Liberal leader Steven Marshall said the right turn was needed to make it easier to access the old Royal Adelaide Hospital site, where he is planning to build a Indigenous art gallery and a hospitality training hub.
"It is completely inconceivable that we would have interstate and international visitors coming into the CBD and being told 'if you want to go to the new international standard art and culture gallery you've got to go on the tram, turn left, get off the tram to turn right'," Mr Marshall said.
Mr Marshall promised the turn would be built in his first 12 months in office, meaning the major intersection would be dug up again within a year of its last two-week closure.
Despite the announcement, the Liberal leader remained opposed to Labor's plan to extend the tram into his electorate in Norwood.
"Nobody in Norwood wants a tram going out in that direction, Labor has got this completely and utterly wrong," Mr Marshall said.
"We've had a public meeting on this issue, overwhelmingly people did not want a tram going out to Norwood."
The Labor Government has argued the turn is unnecessary and expensive, and Premier Jay Weatherill criticised Mr Marshall, labelling his approach inconsistent.
"Forget about left-hand turn or right-hand turn, Steven Marshall doesn't know where he's heading in relation to trams," Mr Weatherill said.

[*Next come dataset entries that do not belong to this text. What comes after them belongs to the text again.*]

(** * Multi-GPU pipeline session: a shallow embedding of
      [onnxruntime/core/session/pipeline_parallelism/multi_gpu_pipeline.cc]

    The development follows the source file top to bottom.  Vectors are lists,
    the [std::unordered_map]s are [gmap]s, [int] and [int64_t] are [Z],
    exceptions and undefined behaviour are explicit outcomes, and the external
    inference runtime is an interface ([OrtRuntime]) every definition is
    parametric in. *)

From Stdlib Require Import ZArith String List Bool Lia.
From stdpp Require Import base option list gmap strings pretty fin_maps.

Open Scope string_scope.
Open Scope Z_scope.
Open Scope list_scope.

(* ===================================================================== *)
(** * Part I: the program *)
(* ===================================================================== *)

(** ** Integers *)

(** Conversion to the 32-bit [int] of the source (the narrowing that happens in
    [int n = <int64_t expression>]). *)
Definition to_int (z : Z) : Z := (z + 2 ^ 31) mod 2 ^ 32 - 2 ^ 31.

(** [v[i]] on a [std::vector]; [None] stands for the out-of-range access,
    which is undefined behaviour for [operator[]]: the source promises nothing
    of an execution that reaches one, and neither does a [None] here.  The
    statements about results are about the executions that return one. *)
Definition vec_at {A : Type} (v : list A) (i : Z) : option A :=
  if bool_decide (0 <= i) then v !! Z.to_nat i else None.

(** [v[i] = x]; [None] again is the out-of-range access. *)
Definition vec_set {A : Type} (v : list A) (i : Z) (x : A) : option (list A) :=
  if bool_decide (0 <= i < Z.of_nat (length v)) then Some (<[Z.to_nat i := x]> v)
  else None.

(** ** [Contains] *)

(** Index of the first occurrence, as [std::find] computes it. *)
Fixpoint find_index (vec : list string) (to_find : string) : option nat :=
  match vec with
  | [] => None
  | x :: rest =>
      if bool_decide (x = to_find) then Some O
      else S <$> find_index rest to_find
  end.

(** Returns a pair [p]; [p.1] is true if the element is found, in which case
    [p.2] is its index; otherwise the pair is [(false, -1)]. *)
Definition Contains (vec : list string) (to_find : string) : bool * Z :=
  match find_index vec to_find with
  | Some i => (true, Z.of_nat i)
  | None => (false, -1)
  end.

(** ** Half precision *)

(** The single-precision value of a half.  Every binary16 number is a binary32
    number, so the widening is exact; a finite value is kept as the integer
    [m] with value [m * 2^-24] (the smallest subnormal half is [2^-24]), both
    zeros are [FFin 0]. *)
Inductive float : Type :=
| FNaN
| FInf (negative : bool)
| FFin (m : Z).

(** [Eigen::half_impl::half_to_float (raw_uint16_to_half h)]: sign bit 15,
    exponent bits 14..10, fraction bits 9..0. *)
Definition HalfToFloat (h : Z) : float :=
  let sign := Z.testbit h 15 in
  let e := Z.land (Z.shiftr h 10) 31 in
  let f := Z.land h 1023 in
  if e =? 31 then (if f =? 0 then FInf sign else FNaN)
  else
    let mag := if e =? 0 then f else Z.shiftl (1024 + f) (e - 1) in
    FFin (if sign then - mag else mag).

(** [a < b] on floats: false as soon as one side is a NaN. *)
Definition float_lt (a b : float) : bool :=
  match a, b with
  | FNaN, _ | _, FNaN => false
  | FInf true, FInf true => false
  | FInf true, _ => true
  | _, FInf true => false
  | FInf false, _ => false
  | FFin _, FInf false => true
  | FFin x, FFin y => x <? y
  end.

(** The comparator handed to [std::max_element]. *)
Definition half_less (a b : Z) : bool := float_lt (HalfToFloat a) (HalfToFloat b).

(** ** [std::max_element] *)

(** The loop of [std::max_element]: [largest] moves to the current element
    whenever [comp *largest *current] holds. *)
Fixpoint max_element_loop {A : Type} (comp : A -> A -> bool)
    (largest_idx : nat) (largest : A) (idx : nat) (rest : list A) : nat :=
  match rest with
  | [] => largest_idx
  | x :: rest' =>
      if comp largest x then max_element_loop comp idx x (S idx) rest'
      else max_element_loop comp largest_idx largest (S idx) rest'
  end.

(** Distance from [first] to the iterator returned; on an empty range that
    iterator is [last], at distance 0. *)
Definition max_element {A : Type} (comp : A -> A -> bool) (range : list A) : nat :=
  match range with
  | [] => O
  | x :: rest => max_element_loop comp O x 1%nat rest
  end.

(** The elements [p[off] .. p[off + len - 1]] of a buffer; [None] when the
    range leaves the buffer. *)
Definition read_range {A : Type} (data : list A) (off len : Z) : option (list A) :=
  if bool_decide (0 <= off /\ 0 <= len /\ off + len <= Z.of_nat (length data))
  then Some (take (Z.to_nat len) (drop (Z.to_nat off) data))
  else None.
(** X18. A plan whose word counts are beyond the doubles ends the run
    while it is printed: when the product of a duration and the rate is
    an infinity, [int] raises [OverflowError], and when it is no number,
    [ValueError]; the run dies of it with exit status 1 after the key was
    checked, with no request sent and nothing written. *)
Theorem plan_overflow_stops_generator (e : Env) (a : Args) (c : Config)
    (s : St) (n : Z) (cd : float) (x : Exn) :
  config_file e = Some c ->
  str_falsy (api_key e) = false ->
  num_chunks_of a = inl n ->
  float_div_int (duration a) n = inl cd ->
  let w := effective_wpm a c in
  calculate_word_count cd w = inr x
  \/ ((exists per_chunk, calculate_word_count cd w = inl per_chunk)
      /\ calculate_word_count (duration a) w = inr x) ->
  (exists s',
     main e (Parsed a) s = (inr (Uncaught x), s')
     /\ st_fs s' = st_fs s /\ st_trace s' = st_trace s)
  /\ fst (run_script (main e (Parsed a)) s) = 1
  /\ (forall T wpm f sg,
        float_of_int wpm = inl f -> fmul T f = S754_infinity sg ->
        calculate_word_count T wpm = inr OverflowError)
  /\ (forall T wpm f,
        float_of_int wpm = inl f -> fmul T f = S754_nan ->
        calculate_word_count T wpm = inr ValueError).
Proof.
  intros Hc Hk Hn Hcd w Hx.
  destruct (plan_stops e a c n cd (after_style_check c a s) x Hx)
    as [s' [Hrun [Hfs Htr]]].
  rewrite after_style_check_fs in Hfs.
  rewrite after_style_check_trace in Htr.
  pose proof (main_to_plan e a c n cd s Hc Hk Hn Hcd) as Hmain.
  rewrite Hrun in Hmain.
  split; [exists s'; auto|].
  split; [unfold run_script; now rewrite Hmain|].
  split.
  - intros T wpm f sg Hf Hinf. unfold calculate_word_count, float_mul_int.
    rewrite Hf. cbn [and_then]. now rewrite Hinf.
  - intros T wpm f Hf Hnan. unfold calculate_word_count, float_mul_int.
    rewrite Hf. cbn [and_then]. now rewrite Hnan.
Qed.

End GeneratorRuns.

Civil Contractors Federation chief executive Phil Sutherland welcomed the Liberals' commitment to a right-turn into North Terrace from King William Street.
"We have been strongly advocating for this specific extension for some time," he said.
"It's a no brainer. The Labor Government's decision not to do so as part of the current extension of the network borders on the ridiculous due to its short-sightedness."
Mr Marshall said he would be announcing more details of his public transport and infrastructure plans before the election, but poured cold water on suggestions he might back a soccer stadium in the city.
"We're very aware that they [Adelaide United] have an interest in having an inner-city soccer stadium but it's not something that we will be advancing at this election," Mr Marshall said.